What Bob said in his podcast for The Way We Live Next was no lie and certainly no news to anyone in the Symbian community, but what I guess is that many people didn’t fully realize.
If you focus on the Operating System rather than on the hardware on S60 phones, you will see it for yourself, it was happening on my old 6600 and now its happening on my N95.
Symbians evolve, or atleast their software does. For enthusiasts and sometimes for other regular users, the handset is never the end product, it’s always changing and constantly improving.
That is how Nokia managed to win our hearts, they build a software platform which keeps on molding depending on what developers release.
There are definitely tons of examples of this.
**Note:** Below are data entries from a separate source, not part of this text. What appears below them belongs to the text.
Lemma same_program (fuel : nat) (pty0 : string) (pid0 : Tok)
    (s1 s2 : State) :
  same_syntax s1 s2 -> main_void (toks s2) = true ->
  same_result (Sematic.program fuel pty0 pid0 s1) (Syntax.program fuel s2).
Proof.
  intros H Hv. unfold Sematic.program, Syntax.program.
  pose proof (same_global_decl_list fuel s1 s2 H) as H1.
  destruct (Sematic.global_decl_list fuel s1) as [a |],
           (Syntax.global_decl_list fuel s2) as [b |] eqn:Eb;
    cbn [same_result bind] in *; try contradiction; [| exact I].
  apply syntax_global_decl_list_steps in Eb.
  apply (steps_toks _ _ _ syntax_adds_toks) in Eb.
  change Syntax.EOF_LINE with Sematic.EOF_LINE.
  destruct (same_type_specifier Sematic.EOF_LINE a b H1) as [Ho Hs].
  pose proof (type_specifier_steps Sematic.EOF_LINE [] syntax_adds b) as Hb.
  apply (steps_toks _ _ _ syntax_adds_toks) in Hb.
  destruct (Cursor.type_specifier Sematic.EOF_LINE a) as [[ty1 |] a3],
           (Cursor.type_specifier Sematic.EOF_LINE b) as [[ty2 |] b3];
    cbn [fst snd] in Ho, Hs, Hb; try discriminate Ho.
  - apply same_function_def; [exact Hs | congruence].
  - cbn [same_result]. now apply same_syn_error.
Qed.

Lemma syntax_message_syntactic (ln : Z) (msg : string) :
  In msg syntax_messages -> syntactic (ln, msg) = true.
Proof.
  intros H. cbn in H.
  repeat destruct H as [<- | H]; try reflexivity. destruct H.
Qed.

Lemma syntax_lines_syntactic (l : list (Z * string)) :
  Forall (fun e => In (snd e) syntax_messages) l -> filter syntactic l = l.
Proof.
  induction 1 as [| [ln msg] rest Hm _ IH]; [reflexivity |].
  cbn [filter]. cbn [snd] in Hm.
  rewrite (syntax_message_syntactic ln msg Hm). now rewrite IH.
Qed.

(** X24: for a token list in which every [MAIN] token is followed by
    [LPAREN] and [VOID], the two parsers run side by side: both come to an
    end, with the cursor at the same token, and the lines that
    [syntax_analyser.c] writes to [stderr] are exactly the syntax errors
    among the lines of [sematic_analyser.c], in the same order and with the
    same line numbers. *)
Theorem X24_same_syntax_errors (l : list Tok) (pty0 : string) (pid0 : Tok) :
  main_void l = true ->
  exists b c,
    Sematic.program (3 * length l + 3) pty0 pid0 (init_state l) = Some b /\
    Syntax.program (3 * length l + 3) (init_state l) = Some c /\
    pos b = pos c /\ filter syntactic (stderr b) = stderr c.
Proof.
  intros Hv.
  destruct (sematic_program_total (3 * length l + 3) pty0 pid0 (init_state l))
    as (b & Eb & _).
  { unfold ntok. cbn [toks pos init_state]. lia. }
  destruct (syntax_program_total (3 * length l + 3) (init_state l))
    as (c & Ec & _).
  { unfold ntok. cbn [toks pos init_state]. lia. }
  exists b, c. split; [exact Eb |]. split; [exact Ec |].
  pose proof (same_program (3 * length l + 3) pty0 pid0 (init_state l)
                (init_state l) (same_syntax_refl _) Hv) as H.
  rewrite Eb, Ec in H. destruct H as (_ & Hp & He).
  split; [exact Hp |]. rewrite He.
  apply syntax_program_steps in Ec.
  apply (steps_orderly _ _ _ syntax_adds_orderly) in Ec.
  rewrite app_nil_r in Ec. apply orderly_from_start in Ec.
  destruct Ec as (_ & _ & _ & _ & Hf).
  apply syntax_lines_syntactic. eapply Forall_impl; [| exact Hf].
  intros e [_ Hm]. exact Hm.
Qed.

Lemma X24_witness :
  exists b c,
    Sematic.program (3 * length mixed_errors_program + 3) "" (mkTok "" "" 0)
      (init_state mixed_errors_program) = Some b /\
    Syntax.program (3 * length mixed_errors_program + 3)
      (init_state mixed_errors_program) = Some c /\
    stderr b = [(3%Z, "Type mismatch in statement or expression.");
                (4%Z, "Undeclared identifier.");
                (4%Z, "Identifier or integer constant expected");
                (5%Z, "Semicolon expected"); (999999%Z, "} missing")] /\
    stderr c = [(4%Z, "Identifier or integer constant expected");
                (5%Z, "Semicolon expected"); (999999%Z, "} missing")] /\
    pos b = pos c /\ filter syntactic (stderr b) = stderr c.
Proof.
  destruct (X24_same_syntax_errors mixed_errors_program "" (mkTok "" "" 0)
              eq_refl) as (b & c & Hb & Hc & Hp & Hf).
  exists b, c. split; [exact Hb |]. split; [exact Hc |].
  vm_compute in Hb, Hc. injection Hb as <-. injection Hc as <-.
  split; [reflexivity |]. split; [reflexivity |].
  split; [exact Hp | exact Hf].
Defined.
The most recent one is the Accelerometer API implementation, many brilliant programmers such as Samir Oueldi and Tong Ren came up with programs such as RotateMe, Nokmote, ShutUp, FlipSilent, and I don’t have any doubt that more are to come.
If you want to go back to OS7, you can talk about the Nokia 6600 and phones alike, programs such as Start Menu imitating Windows’ Start Menu, Video console emulators such as PicoDrive and many others.
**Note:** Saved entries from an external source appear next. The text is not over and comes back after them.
(** * Aperio: the streaming file-analysis engine

    A shallow embedding of [internal/analyze/analyze.go] (binary sniffing and
    the chunked line/word/character counter), of the job-count handling in
    [ParseArgs] and [Run], and of the goroutine fan-out/fan-in of [Run]
    ([internal/run/run.go]), together with the properties of the
    specification that concern them; and of what surrounds them:
    [ParseArgs] as a whole, the exit codes, the ordering and the table of
    [Run], and the number formatting of [internal/util/format.go].

    Conventions.
    - A Go [byte] is a [Byte.byte]; [u8] gives its value in [0, 256).
    - A Go [int] or [rune] is a [Z].  The counters never wrap: each is
      bounded by the number of bytes read, which fits an [int64].
    - A slice [buf[i:n]] of a chunk is a [list byte]; [len4] counts its
      length up to four, which is all the decoder asks of it.
    - A call returns ([Ret]) or panics ([Panic]); the loops of the model
      run on fuel, and are shown never to exhaust it. *)

From Stdlib Require Import ZArith List Bool Lia Permutation.
From Stdlib Require Import Strings.String Strings.Byte.
Import ListNotations.
Local Open Scope Z_scope.

Abbreviation byte := Byte.byte.

(** The numeric value of a byte. *)
Definition u8 (b : byte) : Z := Z.of_N (Byte.to_N b).

(** [len p] is Go's [len(p)]. *)
Definition len {A : Type} (p : list A) : Z := Z.of_nat (List.length p).

(** [len4 p] is [len(p)] counted up to four, the length of the longest
    UTF-8 sequence: [min(len(p), 4)] (see [len4_min]).  The decoder compares
    the length of its argument with bounds of at most four only, so it may
    count this far and no further. *)
Definition len4 {A : Type} (p : list A) : Z := len (firstn 4 p).

(** [at_ p k] is [p[k]]; every use below is guarded by a length test, as in
    the Go code, so the default is never observed. *)
Definition at_ (p : list byte) (k : nat) : Z := u8 (nth k p Byte.x00).

(* ================================================================= *)
(** ** Package [unicode/utf8] of the Go standard library *)

Module utf8.

Definition RuneError : Z := 0xFFFD.

Definition maskx : Z := 0x3F.
Definition mask2 : Z := 0x1F.
Definition mask3 : Z := 0x0F.
Definition mask4 : Z := 0x07.

Definition locb : Z := 0x80.
Definition hicb : Z := 0xBF.

(** Entries of the table [first]: the low three bits are the sequence
    length, the high four bits index [acceptRanges]. *)
Definition xx : Z := 0xF1.
Definition as_ : Z := 0xF0.
Definition s1 : Z := 0x02.
Definition s2 : Z := 0x13.
Definition s3 : Z := 0x03.
Definition s4 : Z := 0x23.
Definition s5 : Z := 0x34.
Definition s6 : Z := 0x04.
Definition s7 : Z := 0x44.

(** The 256-entry table [first], written by the ranges of its rows. *)
Definition first (b : Z) : Z :=
  if b <? 0x80 then as_
  else if b <? 0xC2 then xx
  else if b <? 0xE0 then s1
  else if b =? 0xE0 then s2
  else if b <? 0xED then s3
  else if b =? 0xED then s4
  else if b <? 0xF0 then s3
  else if b =? 0xF0 then s5
  else if b <? 0xF4 then s6
  else if b =? 0xF4 then s7
  else xx.

Record acceptRange := { lo : Z; hi : Z }.

(** The 16-entry table [acceptRanges]; entries past the fifth are zero. *)
Definition acceptRanges (k : Z) : acceptRange :=
  if k =? 0 then {| lo := locb; hi := hicb |}
  else if k =? 1 then {| lo := 0xA0; hi := hicb |}
  else if k =? 2 then {| lo := locb; hi := 0x9F |}
  else if k =? 3 then {| lo := 0x90; hi := hicb |}
  else if k =? 4 then {| lo := locb; hi := 0x8F |}
  else {| lo := 0; hi := 0 |}.

(** [DecodeRune p]: the first rune of [p] and its width in bytes;
    [(RuneError, 0)] on empty input and [(RuneError, 1)] on an invalid or
    short encoding. *)
Definition DecodeRune (p : list byte) : Z * Z :=
  let n := len4 p in
  if n <? 1 then (RuneError, 0) else
  let p0 := at_ p 0 in
  let x := first p0 in
  if x >=? as_ then
    (* the mask-and-or of the Go code: [p0] for [as], [RuneError] for [xx] *)
    (if Z.testbit x 0 then RuneError else p0, 1)
  else
  let sz := Z.land x 7 in
  let accept := acceptRanges (Z.shiftr x 4) in
  if n <? sz then (RuneError, 1) else
  let b1 := at_ p 1 in
  if (b1 <? lo accept) || (hi accept <? b1) then (RuneError, 1) else
  if sz <=? 2 then
    (Z.lor (Z.shiftl (Z.land p0 mask2) 6) (Z.land b1 maskx), 2)
  else
  let b2 := at_ p 2 in
  if (b2 <? locb) || (hicb <? b2) then (RuneError, 1) else
  if sz <=? 3 then
    (Z.lor (Z.lor (Z.shiftl (Z.land p0 mask3) 12)
                  (Z.shiftl (Z.land b1 maskx) 6))
           (Z.land b2 maskx), 3)
  else
  let b3 := at_ p 3 in
  if (b3 <? locb) || (hicb <? b3) then (RuneError, 1) else
  (Z.lor (Z.lor (Z.lor (Z.shiftl (Z.land p0 mask4) 18)
                       (Z.shiftl (Z.land b1 maskx) 12))
                (Z.shiftl (Z.land b2 maskx) 6))
         (Z.land b3 maskx), 4).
Smartphones are in fact computers with reduced power, and they do have the same possibilites such as a Windows has.
What Nokia has to watch out is for the upcoming Google Android, for software enthusiasts this could be the next best thing as the Operating System itself is moldable, because it’s Open Source. Maybe a S60 Open Source could be the answer to fight against the Android?
The Open Source S60 could be better because Linux was initially intended for computers, and Symbian is truly smartphone dedicated. Most clients aren’t software maniacs, so Nokia and the Symbian community itself won’t change just because of competition, but they will open many of their doors to programmers hungry for customization.